Constantine Tsirpanlis in his  INTRODUCTION TO EASTERN PATRISTIC THOUGHT AND ORTHODOX THEOLOGY says of the 4th Century St. Athanasius:

“For salvation and deification, therefore, Athanasius demands the Incarnation of God.  And even though he mingles the need of the redemption into his explanation, that need is not the ultimate reason, according to  him, why the Incarnation was necessary; the ultimate reason is the fact that man was a mere creature, and it takes a God-Man to deify man.  Consequently, if man was destined to be deified from the beginning, the Word had in mind, from the beginning, to become man.  Union with God is as impossible without the Incarnation as deification.” 

Christmas: When Repentance is Not Enough

Though the first message Jesus proclaimed was a call to repentance (Matthew 4:17), the early Christians understood that the purpose of Christ’s coming was not mostly about this message.  For indeed the prophets had already called God’s people to repentance, and before Jesus, St.

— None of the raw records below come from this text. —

(** C3, as stated, fails: interpolated text is not escaped, so a bio
    line that holds markup adds elements of its own.  Here one line
    gives two bio-line elements. *)
Lemma sidebar_bio_counterexample :
  ~ (forall (sb : json) (items : list (string * json)) (html : string)
            (lines : list string),
       subscript sb "profile" = Ok (JDict items) ->
       sidebar.get_sidebar_html sb = Ok html ->
       dict_find "bio_lines" items = Some (JList (map JStr lines)) ->
       lines <> [] ->
       dict_find "bio" items = None ->
       occurrences bio_line_tag html = List.length lines /\
       occurrences bio_paragraph_tag html = 0).
Proof.
  intros H.
  specialize (H nested_line_sidebar _ _
                [tpl "<span class=`bio-line`>x</span>"]
                eq_refl eq_refl eq_refl).
  destruct H as [H _]; [discriminate | reflexivity |].
  vm_compute in H. discriminate H.
Qed.

(** C3, amended.  Let none of the texts that [get_sidebar_html] puts
    into the markup (the address of the profile image and the name in
    its [alt] attribute up to the end of the tag, the name, the bio
    lines or else the bio, and icon, label and address of the links)
    hold the opening tag of a bio line or of a bio paragraph.  Then:
    when the profile has a non-empty list of [n] strings as [bio_lines]
    and no [bio], the sidebar markup has exactly [n] bio-line [span]
    elements and no bio paragraph; when it has a non-empty string as
    [bio] and no [bio_lines], the markup has exactly one bio paragraph
    and no bio-line [span]. *)
Theorem sidebar_bio_elements (sb : json) (items : list (string * json))
    (html : string) :
  sidebar_free bio_line_tag sb ->
  sidebar_free bio_paragraph_tag sb ->
  subscript sb "profile" = Ok (JDict items) ->
  sidebar.get_sidebar_html sb = Ok html ->
  (forall lines : list string,
     dict_find "bio_lines" items = Some (JList (map JStr lines)) ->
     lines <> [] ->
     dict_find "bio" items = None ->
     occurrences bio_line_tag html = List.length lines /\
     occurrences bio_paragraph_tag html = 0) /\
  (forall bio : string,
     dict_find "bio" items = Some (JStr bio) ->
     bio <> EmptyString ->
     dict_find "bio_lines" items = None ->
     occurrences bio_paragraph_tag html = 1 /\
     occurrences bio_line_tag html = 0).
Proof.
  intros Hline Hpara Hp H.
  destruct (sidebar_around_bio bio_line_tag sb html)
    as (pr & bio & Hpr & Hbio & Hfl & Hcl);
    [simpl; auto | exact Hline | exact H |].
  destruct (sidebar_around_bio bio_paragraph_tag sb html)
    as (pr' & bio' & Hpr' & Hbio' & Hfp & Hcp);
    [simpl; auto | exact Hpara | exact H |].
  rewrite Hp in Hpr, Hpr'. injection Hpr as <-. injection Hpr' as <-.
  rewrite Hbio in Hbio'. injection Hbio' as <-.
  split.
  - intros lines Hl Hne _.
    assert (Hg : get (JDict items) "bio_lines" JNull = Ok (JList (map JStr lines)))
      by (unfold get; now rewrite Hl).
    assert (Ht : truthy (JList (map JStr lines)) = true)
      by (destruct lines; [now elim Hne | reflexivity]).
    pose proof (bio_html_of_lines bio_line_tag _ _ _ _
                  ltac:(simpl; auto) Hfl Hg Ht eq_refl Hbio) as H1.
    pose proof (bio_html_of_lines bio_paragraph_tag _ _ _ _
                  ltac:(simpl; auto) Hfp Hg Ht eq_refl Hbio) as H2.
    rewrite length_map in H1, H2.
    split; apply counted_total.
    + apply Hcl. eapply counted_eq; [exact H1 |]. unfold line_tags. simpl. lia.
    + apply Hcp. eapply counted_eq; [exact H2 |].
      change (line_tags bio_paragraph_tag) with 0. lia.
  - intros b Hb Hne Hl.
    assert (Hg : get (JDict items) "bio_lines" JNull = Ok JNull)
      by (unfold get; now rewrite Hl).
    assert (Hgb : get (JDict items) "bio" JNull = Ok (JStr b))
      by (unfold get; now rewrite Hb).
    assert (Ht : truthy (JStr b) = true)
      by (destruct b; [now elim Hne | reflexivity]).
    pose proof (bio_html_of_paragraph bio_paragraph_tag _ _ _ _
                  ltac:(simpl; auto) Hfp Hg eq_refl Hgb Ht Hbio) as H1.
    pose proof (bio_html_of_paragraph bio_line_tag _ _ _ _
                  ltac:(simpl; auto) Hfl Hg eq_refl Hgb Ht Hbio) as H2.
    split; apply counted_total; [apply Hcp; exact H1 | apply Hcl; exact H2].
Qed.

(** Why the name is taken with the end of the image tag: a name that
    holds no bio-line tag, but ends in an unfinished one, adds a third
    to the two of the lines. *)
Lemma name_finished_by_image_tag :
  exists html,
    sidebar.get_sidebar_html unfinished_tag_sidebar = Ok html /\
    free_of bio_line_tag (tpl "N <span class=`bio-line") /\
    occurrences bio_line_tag html = 3.
Proof. eexists. split; [reflexivity |]. split; vm_compute; reflexivity. Qed.

Lemma sidebar_bio_witness :
  (exists html,
     sidebar.get_sidebar_html emphatic_sidebar = Ok html /\
     occurrences bio_line_tag html = 2 /\
     occurrences bio_paragraph_tag html = 0) /\
  (exists html,
     sidebar.get_sidebar_html plain_bio_sidebar = Ok html /\
     occurrences bio_paragraph_tag html = 1 /\
     occurrences bio_line_tag html = 0).
Proof.
  split.
  - eexists. split; [reflexivity |].
    assert (H1 : sidebar_free bio_line_tag emphatic_sidebar)
      by given_texts.
    assert (H2 : sidebar_free bio_paragraph_tag emphatic_sidebar)
      by given_texts.
    refine (proj1 (sidebar_bio_elements emphatic_sidebar _ _
                     H1 H2 eq_refl eq_refl) ["<b>A</b>"; "B"] eq_refl _ eq_refl).
    discriminate.
  - eexists. split; [reflexivity |].
    assert (H1 : sidebar_free bio_line_tag plain_bio_sidebar)
      by given_texts.
    assert (H2 : sidebar_free bio_paragraph_tag plain_bio_sidebar)
      by given_texts.
    refine (proj2 (sidebar_bio_elements plain_bio_sidebar _ _
                     H1 H2 eq_refl eq_refl) "About me" eq_refl _ eq_refl).
    discriminate.
Defined.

John the Forerunner also called all to repent (Mark 1:15).   Repentance however was not enough to accomplish salvation.   St. Athanasius in the 4th Century AD said:

“Nor does repentance recall men from what is according to their nature; all that it does is to make them cease from sinning.  Had it been a case of a trespass only, and not of a subsequent corruption, repentance would have been well enough; but when once transgression had begun men came under the power of the corruption proper to their nature and were bereft of the grace which belonged to them as creatures in the Image of God.  No, repentance could not meet the case.  What-or rather Who was it that was needed for such grace and such recall as we required?  Who, save the Word of God Himself, Who also in the beginning had made all things out of nothing?  His part it was, and His alone, both to bring again the corruptible to incorruption and to maintain for the Father His consistency of character with all.”  

nativity7Christmas for St. Athanasius is about God healing human nature which had become corrupted by sin.   God had already given the Law and sent the prophets to tell the world to stop sinning and how to live properly.  If all that was needed was that humans stop sinning, Christmas would never have been necessary.  For us Christians, we can look at Christmas and ask, “What  was the purpose of the Incarnation?    What was the problem or evil for which God determined the birth of Christ was the solution?”   Christmas is the undoing of what had happened to humanity and to our relationship with God ever since the sin of Eve and Adam in Genesis 3.